In addition, certain marketing practices, including off-label promotion, may also violate certain federal and state health regulatory fraud and abuse laws as well as false claims laws, including the civil False Claims Act. Suits filed under the civil False Claims Act, known as “qui tam” actions, can be brought by any individual on behalf of the government and such individuals, commonly known as “whistleblowers,” may share in any amounts paid by the entity to the government in fines or settlement. The filing of qui tam actions has caused a number of pharmaceutical, medical device and other healthcare companies to defend a civil False Claims Act action. When an entity is determined to have violated the civil False Claims Act, it may be required to pay up to three times the actual damages sustained by the government, plus civil penalties for each separate false claim.

If our operations are found to be in violation of any of the laws described above or any other governmental regulations that apply to us, we, or our officers or employees, may be subject to penalties, including administrative civil and criminal penalties, damages, fines, withdrawal of regulatory approval, the curtailment or restructuring of our operations, the exclusion from participation in Medicare, Medicaid and other federal and state healthcare programs, individual imprisonment, contractual damages, reputational harm, diminished profits and future earnings, additional reporting requirements and oversight if we become subject to a corporate integrity agreement or similar agreement to resolve allegations of non-compliance with these laws, any of which could adversely affect our ability to sell our products or operate our business and also adversely affect our financial results. Defending against any such actions can be costly, time-consuming and may require significant financial and personnel resources. Therefore, even if we are successful in defending against any such actions that may be brought against us, our business may be impaired.

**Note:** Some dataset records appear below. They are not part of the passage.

Lemma prepare_inv h c op p w plan :
  prepare_workspace_edit h c op p = inr (w, plan) →
  workspaces c !! ep_name p = Some w ∧ parse_workspace_name (ep_name p) = inr (ep_name p) ∧
  plan_edit (workdir w) (mounts w) (parse_mount_spec_resolved h <$> ep_mounts p)
    (ep_remove_destinations p) (ep_no_workdir_mount p) = inr plan.
Proof.
  unfold prepare_workspace_edit. intros Hp. invert_inr. simplify_eq.
  assert (x = ep_name p) as ->.
  { destruct (parse_workspace_name (ep_name p)) eqn:E; [done|]. cbn in H. simplify_eq.
    unfold parse_workspace_name in E. repeat split_match_in E; by simplify_eq. }
  unfold require_workspace in *. destruct (workspaces c !! ep_name p); [|done]. cbn in *. simplify_eq.
  destruct (parse_workspace_name (ep_name p)); [done|]. cbn in *. simplify_eq.
  destruct (plan_edit _ _ _ _ _); [done|]. cbn in *. by simplify_eq.
Qed.

(** C36: The edit command carries out its plan.  When the command is not asked to drop the
    mount of the work directory ([--no-workdir-mount]), the destinations of the
    workspace are distinct, the destinations to remove are distinct and known, and no
    collapsed mount is one of those being added, the mounts that the edit computes, whatever
    the new work directory, are the ones the drift check was given, they are the mounts
    the plan keeps, and nothing among them is redundant, so the edit is not refused
    for that reason.  With [--no-workdir-mount] and a new work directory the two differ
    (see [workdir_mount_mistaken]). *)
Theorem planned_edit_applies h c op p w plan :
  prepare_workspace_edit h c op p = inr (w, plan) →
  ep_no_workdir_mount p = false → NoDup (dst <$> mounts w) →
  NoDup (ep_remove_destinations p) →
  (∀ d, d ∈ ep_remove_destinations p → d ∈ dst <$> mounts w) →
  (∀ r, r ∈ edit_driven_collapses plan ++ pre_existing_collapses plan →
        dst (child r) ∉ dst <$> (parse_mount_spec_resolved h <$> ep_mounts p)) →
  ∀ wd,
    edited_mounts wd (mounts w) (edit_of h p plan)
    = prospective_mounts_for_edit w (parse_mount_spec_resolved h <$> ep_mounts p)
        (effective_removals plan) false (ep_mount_isolation p) ∧
    ∀ ms, edited_mounts wd (mounts w) (edit_of h p plan) = inr ms →
      (∃ new cp, plan_collapse (post_upsert (workdir w) (mounts w)
                    (parse_mount_spec_resolved h <$> ep_mounts p)
                    (ep_remove_destinations p) false).1 new = inr cp ∧
                 paths_of <$> ms = paths_of <$> kept cp) ∧
      ∀ fmt name, check_collapse fmt name ms [] = inr ().
Proof.
  intros (_ & _ & Hplan)%prepare_inv Hnw Hnd Hrs Hknown Hfree wd. rewrite Hnw in Hplan.
  set (us := parse_mount_spec_resolved h <$> ep_mounts p) in *.
  set (rs := ep_remove_destinations p) in *. apply plan_edit_inv in Hplan.
  destruct Hplan as (new & cp & Hcp & Heff & Hall).
  set (base := filter (λ m, dst m ∉ rs) (mounts w)) in *.
  assert (NoDup (dst <$> base)) as Hndb.
  { eapply sublist_NoDup; [exact Hnd|]. apply fmap_sublist, sublist_filter. }
  assert (∀ r, r ∈ removed cp → dst (child r) ∉ dst <$> us) as Hfree' by (intros; by apply Hfree, Hall).
  assert (remove_mounts (mounts w) (effective_removals plan)
          = inr (filter (λ m, dst m ∉ effective_removals plan) (mounts w))) as Hrm.
  { apply remove_mounts_ok; rewrite Heff; [by apply effective_NoDup|].
    intros d [Hd|(r & -> & Hr)%list_elem_of_fmap]%effective_elem; [by apply Hknown|].
    destruct (upserts_elem _ _ _ (proj1 (removed_child _ _ _ _ Hcp Hr))) as [Hin|Hin].
    - apply list_elem_of_filter in Hin as [_ Hin]. apply list_elem_of_fmap. eauto.
    - destruct (Hfree' r Hr). apply list_elem_of_fmap. eauto. }
  assert (foldl upsert_mount (filter (λ m, dst m ∉ effective_removals plan) (mounts w)) us
          = kept cp) as Hkept.
  { rewrite (kept_by_dst _ _ _ Hcp) by (by apply upserts_NoDup).
    rewrite upserts_filter.
    - f_equal. unfold base. rewrite list_filter_filter, Heff. apply list_filter_iff.
      intros m. rewrite effective_elem. tauto.
    - intros u Hu (r & Heq & Hr)%list_elem_of_fmap. apply (Hfree' r Hr).
      cbn in Heq. rewrite <-Heq. apply list_elem_of_fmap. eauto. }
  assert (edited_mounts wd (mounts w) (edit_of h p plan)
          = apply_isolation_overrides (kept cp) (ep_mount_isolation p)) as Hed.
  { unfold edited_mounts. cbn [edit_of remove_destinations no_workdir_mount upsert_mounts
      mount_isolation_overrides]. fold us. rewrite Hrm, Hnw. cbn. by rewrite Hkept. }
  split; [by rewrite Hed, <-Hkept|]. intros ms Hms. rewrite Hed in Hms.
  apply overrides_paths in Hms. split.
  - exists new, cp. by rewrite post_upsert_mounts.
  - intros fmt name. apply lean_check. apply (lean_paths (kept cp)); [done|]. by eapply kept_lean.
Qed.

Numerous federal and state laws, including state security breach notification laws, state health information privacy laws and federal and state consumer protection laws, govern the collection, use and disclosure of personal information. Other countries also have, or are developing, laws governing the collection, use and transmission of personal information. In addition, most healthcare providers who may be expected to prescribe our products and from whom we may obtain patient health information are subject to privacy and security requirements under the federal Health Insurance Portability and Accountability Act of 1996, or HIPAA. Although we are not directly subject to HIPAA, we could be subject to criminal penalties if we knowingly obtain individually identifiable health information from a HIPAA-covered entity in a manner that is not authorized or permitted by HIPAA. The legislative and regulatory landscape for privacy and data protection continues to evolve, and there has been an increasing amount of focus on privacy and data protection issues with the potential to affect our business, including recently enacted laws in a majority of states requiring security breach notification. These laws could create liability for us or increase our cost of doing business. International laws, such as the EU Data Privacy Directive and Swiss Federal Act on Data Protection, regulate the processing of personal data within Europe and between European countries and the United States. Failure to provide adequate privacy protections and maintain compliance with safe harbor mechanisms could jeopardize business transactions across borders and result in significant penalties.
 
Current healthcare laws and regulations and future legislative or regulatory reforms to the healthcare system may negatively affect our revenues and prospects for profitability.

In the United States and some foreign countries, there have been, and continue to be, several legislative and regulatory changes and proposed changes regarding the healthcare system that could prevent or delay marketing approval of pharmaceutical products, restrict or regulate post-approval activities, and affect the ability to profitably sell pharmaceutical products that obtain marketing approval. The FDA’s and other regulatory authorities’ policies may change and additional government regulations may be enacted that could prevent, limit or delay regulatory approval of drug candidates. If we are slow or unable to adapt to changes in existing requirements or the adoption of new requirements or policies, or if we are not able to maintain regulatory compliance, we may lose any marketing approval that we otherwise may have obtained and we may not achieve or sustain profitability. Moreover, complying with any new legislation or regulatory changes could be time-intensive and expensive, resulting in a material adverse effect on our business.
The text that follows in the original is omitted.